Following are some brainstorm ideas for improving the health of all Americans and providing universal healthcare with reasonable quality and extent:
- Health Education: Require that all schools teach the value of good nutrition and exercise, using updated guidelines that are not influenced by processed food conglomerates (the food-industrial complex has its tentacles deep into Washington). Include warnings on processed food of the dangers of over-consumption — similar to the highly successful anti-tobacco campaign of past decades.
- Eliminate Food Deserts: Per calorie, processed food is way cheaper than farm-fresh food. And, it is distressing to see the poor quality of produce in supermarkets in lower-income neighborhoods. Use subsidies and tax credits to encourage high quality and affordable produce and meat in lower-income neighborhoods. Put special emphasis on high quality organic produce and sponsor farmers’ markets particularly in under-served areas.
- Tax Fast Food: Include a meaningful tax surcharge on fast food: 25% or so. The taxes go toward eliminating food deserts. Provide incentives for developing and providing menu items with acceptably nutritious foods.
- Start the US Medical Corps: Focusing on the disadvantaged, provide a free-of-charge medical education for all levels of healthcare professionals. In exchange for free tuition, graduate nurses, doctors, therapists, etc. would agree to work in under-served locations for a reasonable “payback” time period.
- Medical Office Building Tax Credits: Provide generous tax credits for medical office buildings that serve disadvantaged neighborhoods.
- Increase Taxes on Alcohol and Tobacco. Alcohol and tobacco are responsible for a great portion of illness and social problems, particularly in disadvantaged areas. Eliminate loopholes for cheap alcohol aimed at chronic abusers.

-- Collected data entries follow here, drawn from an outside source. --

(** [func (list *List[T]) Length() int] *)
Definition List_Length (list : ptr) : M T Z :=
  l ← deref_List list;
  L ← get_List l;
  mret (List_length L).

(** [func (list *List[T]) Head() *ListNode[T]] *)
Definition List_Head (list : ptr) : M T ptr :=
  match list with
  | None => mret None
  | Some l => L ← get_List l; mret (List_head L)
  end.

(** [func (list *List[T]) Tail() *ListNode[T]] *)
Definition List_Tail (list : ptr) : M T ptr :=
  match list with
  | None => mret None
  | Some l => L ← get_List l; mret (List_tail L)
  end.

(** [func (listNode *ListNode[T]) Value() (T, bool)] *)
Definition ListNode_Value (listNode : ptr) : M T (T * bool) :=
  let unset := ListData_zero in
  match listNode with
  | None => mret (unset, false)
  | Some p => n ← get_ListNode p; mret (ListNode_value n, true)
  end.

(** [func (listNode *ListNode[T]) Next() *ListNode[T]] *)
Definition ListNode_Next (listNode : ptr) : M T ptr :=
  match listNode with
  | None => mret None
  | Some p => n ← get_ListNode p; mret (ListNode_next n)
  end.

(** The statements of [Insert] executed while the write lock is held
    (list.go lines 80-86). *)
Definition Insert_locked (l : loc) (value : T) : M T (option error) :=
  L ← get_List l;
  listNode ← new_ListNode (mkListNode value (List_head L));
  L ← get_List l;
  (match List_tail L with
   | None => set_tail l (Some listNode)
   | Some _ => mret ()
   end);;
  set_head l (Some listNode);;
  incr_length l;;
  mret None.

(** [func (list *List[T]) Insert(value T) error] *)
Definition List_Insert (list : ptr) (value : T) : M T (option error) :=
  match list with
  | None => mret (Some (errors_New "list is nil"))
  | Some l =>
      RWMutex_Lock l;;
      defer (RWMutex_Unlock l) (Insert_locked l value)
  end.

(** The statements of [Append] executed while the write lock is held
    (list.go lines 96-105). *)
Definition Append_locked (l : loc) (value : T) : M T (option error) :=
  listNode ← new_ListNode (mkListNode value None);
  L ← get_List l;
  (match List_tail L with
   | None =>
       set_tail l (Some listNode);;
       set_head l (Some listNode)
   | Some t =>
       set_next t (Some listNode);;
       set_tail l (Some listNode)
   end);;
  incr_length l;;
  mret None.

(** [func (list *List[T]) Append(value T) error] *)
Definition List_Append (list : ptr) (value : T) : M T (option error) :=
  match list with
  | None => mret (Some (errors_New "list is nil"))
  | Some l =>
      RWMutex_Lock l;;
      defer (RWMutex_Unlock l) (Append_locked l value)
  end.

(** The loop of [findParent] (list.go lines 116-123), one unit of fuel
    per iteration. *)
Fixpoint findParent_loop (fuel : nat) (value : T) (lastNode currentNode : ptr)
  : M T (ptr * ptr) :=
  match currentNode with
  | None => mret (None, None)
  | Some c =>
      match fuel with
      | O => out_of_fuel
      | S fuel' =>
          n ← get_ListNode c;
          if decide (ListNode_value n = value) then mret (lastNode, currentNode)
          else findParent_loop fuel' value currentNode (ListNode_next n)
      end
  end.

- Create Walkable Neighborhoods: Invest in traffic calming and streetscapes that encourage walking and help support small business services. Pay for the investment through surtaxes on sales of new vehicles with poor fuel economy.
- Control Prescription Costs: Allow more competition for common, basic drugs (e.g., insulin) and set maximum prices; the much lower cost of basic drugs in other countries shows that the market will accept controls. Subsidize development of experimental drugs in exchange for reduced unit costs upon introduction.

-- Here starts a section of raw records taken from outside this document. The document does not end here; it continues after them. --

(* ===== verification/_CoqProject ===== *)
-Q . S2P
Prelude.v
Errors.v
Files.v
Keys.v
Go.v
Store.v
Lock.v
Timeout.v
Shelf.v
Prefix.v
Pending.v
Walk.v
Client.v
Program.v
Contract.v
Interleave.v
Bbolt.v
BboltSpec.v
BboltFacts.v
BboltTx.v
BboltProgram.v
BboltContract.v
BboltExamples.v
BboltNested.v
BboltClose.v
BboltOpen.v
BboltConc.v
BboltSteps.v
BboltSerial.v
BboltConcExamples.v
Badger.v
BadgerSpec.v
BadgerFacts.v
BadgerShelf.v
BadgerFrame.v
BadgerTx.v
BadgerProgram.v
BadgerContract.v
BadgerNested.v
BadgerExamples.v
BadgerOpen.v
BadgerConc.v
BadgerTask.v
BadgerSteps.v
BadgerSerial.v
BadgerConcExamples.v
Redis.v
RedisSpec.v
RedisConcSpec.v
RedisKeys.v
RedisTx.v
RedisRange.v
RedisScan.v
RedisClient.v
RedisProgram.v
RedisContract.v
RedisExamples.v
RedisConc.v
RedisFrame.v
RedisTask.v
RedisSteps.v
RedisSerial.v
RedisConcExamples.v
Stores.v
StoresExamples.v
KVTests.v
KVTestsRuns.v
Mock.v
MockFacts.v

- Health Dividend: Provide a meaningful cash rebate for individuals that complete routine healthcare screenings, with bonuses for maintaining healthy biometrics. Encourage good health without shaming bad health per se.
- End of Life Care: Leaving the option to the patient and their family, educate on the value of palliative care to extend quality of life rather than excessive, but ineffective curative care. This is a tough issue, but the patient deserves to know their options.
Providing good healthcare to all must be a top priority for our country moving ahead. The problem is, however, multi-faceted and requires a comprehensive approach focused on wellness first and equitable access for all. Measures must be crafted to prevent reduction in healthcare supply through unnecessary bureaucracy and arbitrary cost controls.